Is the abundance of the product of 2 consecutive integers (pronic numbers) bounded? What about the abundance of the product of 3 consecutive integers? What about $n$ consecutive integers? I wrote the following little Python script along the following lines to try and understand it better for the case $n=3$ (and I can generalize it), but I know that this is not a substitute for a proof. I found an abundance of approximately 3.294 for $54\times 55\times 56$, but nothing higher.
import math
import time
i=1
def abundance(n):
sum=0
i=1
while i<=(math.sqrt(n)):
if n%i==0:
if n/i==i:
sum=sum+i
else:
sum=sum+i
sum=sum+(n/i)
i=i+1
sum=sum-n
return sum/n
while True:
print("Abundance of "+str(i)+", "+str(i+1)+", and "+str(i+2)+" is "+str(abundance(i*(i+1)*(i+2))))
i+=1
time.sleep(0.5)
By the abundance of a positive integer $n$, I understand you to mean $\frac{\sigma(n)}{n}$ where $\sigma$ is the sum-of-divisors function.

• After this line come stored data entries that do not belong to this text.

(** C1, as amended.  When the edge that [addEdge(src, dest, weight)] inserts
    into a [DirectedAcyclicGraph] closes a directed cycle, or makes a
    [BipartiteGraph] lose its two-colourability, the call throws the
    [logic_error] of the class and, before throwing, erases the inserted edge:
    the object is left as it was before the call with [src] and [dest] added
    as vertices.  It is therefore in its exact previous state whenever both
    endpoints were vertices already; an endpoint that was new stays in the
    graph after the failed call. *)
Theorem C1_rejected_edge_is_rolled_back k g src dest weight :
  reachable k g →
  violates k (Graph.adjList (Graph.addEdge g src dest weight)) →
  addEdge k g src dest weight
  = (Graph.addVertex (Graph.addVertex g src) dest, Throw (rejection k)) ∧
  (src ∈ Graph.vertices g → dest ∈ Graph.vertices g →
   addEdge k g src dest weight = (g, Throw (rejection k))).
Proof.
  intros Hr Hbad.
  assert (addEdge k g src dest weight
          = (Graph.addVertex (Graph.addVertex g src) dest, Throw (rejection k))) as Heq.
  { destruct k; try done; simpl in *.
    - apply reachable_dag_ok in Hr. unfold DirectedAcyclicGraph.addEdge.
      destruct (cycle_check_spec (Graph.addEdge g src dest weight)) as (b & -> & Hb);
        [apply wf_addEdge, Hr|].
      destruct b; [|by destruct (Hb eq_refl)].
      by rewrite DirectedAcyclicGraph_rollback.
    - apply reachable_bipartite_ok in Hr. unfold BipartiteGraph.addEdge.
      destruct (isBipartiteCheck_spec (Graph.addEdge g src dest weight)) as (b & -> & Hb);
        [apply wf_addEdge, Hr|].
      destruct b; [by destruct Hbad; apply Hb|].
      by rewrite BipartiteGraph_rollback. }
  split; [done|]. intros Hs Hd. rewrite Heq.
  by rewrite !addVertex_present by (rewrite ?addVertex_present; done).
Qed.

Section rejected_examples.
Implicit Types (adj : gmap Z (list (Z * Z))).

Lemma edge_of_triples adj l u v w :
  edge_triples adj = l → (u, v, w) ∈ l → edge adj u v.
Proof. intros <- Hin. apply edge_edge_triples. by exists w. Qed.

Lemma self_loop_cycle adj v : edge adj v v → has_cycle adj.
Proof. intros He. exists v, 0%nat. eapply walk_snoc; [constructor|done]. Qed.

Lemma self_loop_not_colourable adj v : edge adj v v → ¬ two_colourable adj.
Proof. intros He [c Hc]. by apply (Hc v v). Qed.

Lemma triangle_not_colourable adj x y z :
  edge adj x y → edge adj y z → edge adj x z → ¬ two_colourable adj.
Proof.
  intros Hxy Hyz Hxz [c Hc]. apply Hc in Hxy, Hyz, Hxz.
  destruct (c x), (c y), (c z); congruence.
Qed.

Lemma three_walk_cycle adj x y z :
  edge adj x y → edge adj y z → edge adj z x → has_cycle adj.
Proof.
  intros Hxy Hyz Hzx. exists x, 2%nat.
  eapply walk_snoc; [eapply walk_snoc; [eapply walk_snoc; [constructor|]|]|]; done.
Qed.
End rejected_examples.

(** Scenarios B and C: the four insertions succeed, the fifth is rejected
    and the graph keeps its four edges. *)
Lemma scenarios_B_and_C :
  (addEdge KDirectedAcyclicGraph DirectedAcyclicGraph.new 1 2 1).2 = Ret () ∧
  edge_triples (Graph.adjList scenario_B) = [(1, 2, 1); (1, 3, 1); (2, 4, 1); (3, 4, 1)] ∧
  Graph.getNumEdges scenario_B = 4 ∧
  Graph.getNumEdges (addEdge KDirectedAcyclicGraph scenario_B 4 1 1).1 = 4 ∧
  (addEdge KBipartiteGraph BipartiteGraph.new 1 2 1).2 = Ret () ∧
  (addEdge KBipartiteGraph scenario_C 1 3 1).2 = Throw (rejection KBipartiteGraph) ∧
  Graph.getNumEdges scenario_C = 4 ∧
  Graph.getNumEdges (addEdge KBipartiteGraph scenario_C 1 3 1).1 = 4.
Proof. vm_compute. repeat split. Qed.

Lemma C1_rejected_edge_is_rolled_back_witness :
  addEdge KDirectedAcyclicGraph scenario_B 4 1 1
  = (scenario_B, Throw (rejection KDirectedAcyclicGraph)) ∧
  addEdge KBipartiteGraph scenario_C 1 3 1
  = (scenario_C, Throw (rejection KBipartiteGraph)).
Proof.
  split.
  - apply (C1_rejected_edge_is_rolled_back KDirectedAcyclicGraph scenario_B 4 1 1).
    + do 4 apply reach_addEdge. apply reach_new. constructor.
    + apply (three_walk_cycle _ 1 2 4);
        apply (edge_of_triples _ [(1, 2, 1); (1, 3, 1); (2, 4, 1); (3, 4, 1); (4, 1, 1)]
                 _ _ 1);
        first [vm_compute; reflexivity | set_solver].
    + apply (bool_decide_unpack _). vm_compute. exact I.
    + apply (bool_decide_unpack _). vm_compute. exact I.
  - apply (C1_rejected_edge_is_rolled_back KBipartiteGraph scenario_C 1 3 1).
    + do 4 apply reach_addEdge. apply reach_new. constructor.
    + apply (triangle_not_colourable _ 1 2 3);
        apply (edge_of_triples _
                 [(1, 2, 1); (1, 4, 1); (1, 3, 1); (2, 1, 1); (2, 3, 1);
                  (3, 2, 1); (3, 4, 1); (3, 1, 1); (4, 1, 1); (4, 3, 1)] _ _ 1);
        first [vm_compute; reflexivity | set_solver].
    + apply (bool_decide_unpack _). vm_compute. exact I.
    + apply (bool_decide_unpack _). vm_compute. exact I.
Defined.

(** C1 as stated fails for a rejected self-loop on a vertex that is not yet in
    the graph: the edge is erased but the vertex that [addEdge] added on the
    way stays, so the object is not in its previous state. *)
Lemma C1_counterexample :
  reachable KDirectedAcyclicGraph DirectedAcyclicGraph.new ∧
  has_cycle (Graph.adjList (Graph.addEdge DirectedAcyclicGraph.new 5 5 1)) ∧
  (addEdge KDirectedAcyclicGraph DirectedAcyclicGraph.new 5 5 1).2
  = Throw (logic_error "Adding this edge would create a cycle in DAG") ∧
  (addEdge KDirectedAcyclicGraph DirectedAcyclicGraph.new 5 5 1).1
  ≠ DirectedAcyclicGraph.new ∧
  Graph.getNumVertices DirectedAcyclicGraph.new = 0 ∧
  Graph.getNumVertices (addEdge KDirectedAcyclicGraph DirectedAcyclicGraph.new 5 5 1).1 = 1 ∧
  reachable KBipartiteGraph BipartiteGraph.new ∧
  ¬ two_colourable (Graph.adjList (Graph.addEdge BipartiteGraph.new 7 7 1)) ∧
  (addEdge KBipartiteGraph BipartiteGraph.new 7 7 1).2
  = Throw (logic_error "Adding this edge would break bipartite property") ∧
  (addEdge KBipartiteGraph BipartiteGraph.new 7 7 1).1 ≠ BipartiteGraph.new ∧
  Graph.getNumVertices (addEdge KBipartiteGraph BipartiteGraph.new 7 7 1).1 = 1.
Proof.
  split_and!.
  - apply reach_new. constructor.
  - apply (self_loop_cycle _ 5). apply (edge_of_triples _ [(5, 5, 1)] _ _ 1);
      first [vm_compute; reflexivity | set_solver].
  - vm_compute. reflexivity.
  - intros H%(f_equal Graph.numVertices). vm_compute in H. discriminate.
  - reflexivity.
  - vm_compute. reflexivity.
  - apply reach_new. constructor.
  - apply (self_loop_not_colourable _ 7).
    apply (edge_of_triples _ [(7, 7, 1); (7, 7, 1)] _ _ 1);
      first [vm_compute; reflexivity | set_solver].
  - vm_compute. reflexivity.
  - intros H%(f_equal Graph.numVertices). vm_compute in H. discriminate.
  - vm_compute. reflexivity.
Qed.

(** ** The bounded unfoldings are long enough *)

Section termination.
Implicit Types (adj : gmap Z (list (Z * Z))) (g : Graph.t).

Lemma pending_work_discover adj n reached x :
  x ∈ targets adj → x ∉ reached →
  pending_work adj (S n) ({[x]} ∪ reached) = pending_work adj n reached.
Proof.
  intros Hx Hr. unfold pending_work.
  rewrite (size_difference_discover (targets adj) reached x) by done. lia.
Qed.

Lemma lookup_targets adj u l p : adj !! u = Some l → p ∈ l → p.1 ∈ targets adj.
Proof.
  intros Hl Hp. apply (edge_targets adj u), (edge_lookup _ _ _ _ Hl).
  by apply list_elem_of_fmap_2.
Qed.

(** [BFS] *)

Lemma BFS_explore_work adj current l s :
  (∀ p, p ∈ l → p.1 ∈ targets adj) →
  pending_work adj (length (Graph.bfs_q (Graph.BFS_explore current l s)))
    (Graph.bfs_visited (Graph.BFS_explore current l s))
  = pending_work adj (length (Graph.bfs_q s)) (Graph.bfs_visited s).
Proof.
  unfold Graph.BFS_explore. revert s. induction l as [|p l IH]; intros s Hl; [done|].
  simpl. rewrite IH by (intros p' Hp'; by apply Hl, list_elem_of_further).
  case_decide as Hp; [done|]. simpl. rewrite length_app. simpl.
  rewrite Nat.add_1_r. apply pending_work_discover; [|done].
  apply Hl, list_elem_of_here.
Qed.

Lemma BFS_explore_q_length current l s :
  (length (Graph.bfs_q s) ≤ length (Graph.bfs_q (Graph.BFS_explore current l s)))%nat.
Proof.
  unfold Graph.BFS_explore. revert s. induction l as [|p l IH]; intros s; [done|].
  simpl. etrans; [|apply IH]. case_decide; [done|]. simpl. rewrite length_app. lia.
Qed.

Lemma BFS_level_work adj n s :
  (n ≤ length (Graph.bfs_q s))%nat →
  (pending_work adj (length (Graph.bfs_q (Graph.BFS_level adj n s)))
     (Graph.bfs_visited (Graph.BFS_level adj n s)) + n
   = pending_work adj (length (Graph.bfs_q s)) (Graph.bfs_visited s))%nat.
Proof.
  revert s. induction n as [|n IH]; intros s Hn; simpl; [lia|].
  destruct (Graph.bfs_q s) as [|current q] eqn:Hq; simpl in Hn; [lia|].
  set (s1 := Graph.mk_bfs _ _ q _ _).
  assert (Hs1 : (pending_work adj (length (Graph.bfs_q s1)) (Graph.bfs_visited s1) + 1
                 = pending_work adj (length (current :: q)) (Graph.bfs_visited s))%nat).
  { unfold pending_work. simpl. lia. }
  destruct (adj !! current) as [l|] eqn:Hl.
  - pose proof (BFS_explore_work adj current l s1) as Hw.
    pose proof (BFS_explore_q_length current l s1) as Hlen.
    rewrite <-Hs1, <-Hw, <-(IH (Graph.BFS_explore current l s1)); [lia| |].
    + simpl in Hlen. lia.
    + intros p Hp. by eapply lookup_targets.
  - rewrite <-Hs1, <-(IH s1); [lia|]. simpl. lia.
Qed.

Lemma BFS_loop_nil adj fuel s :
  Graph.bfs_q s = [] → Graph.BFS_loop fuel adj s = Ret s.
Proof. intros Hq. destruct fuel; simpl; by rewrite Hq. Qed.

Since the abundance of single integers is unbounded, so is the abundance of products of two (or more) consecutive integers, because in general: $\frac{\sigma(mn)}{mn}\ge \frac{\sigma(n)}{n}$
As pointed out by @Daniel Fischer (thank you!), OP is defining abundance where the sum of factors only includes proper factors (i.e., $n$ is excluded in the sum of factors of $n$). I am using the sum of all factors, including $n$. This means that my value of the abundance of an integer $n$ will always be exactly one greater than OP's value. However, the unboundedness argument I give is still valid.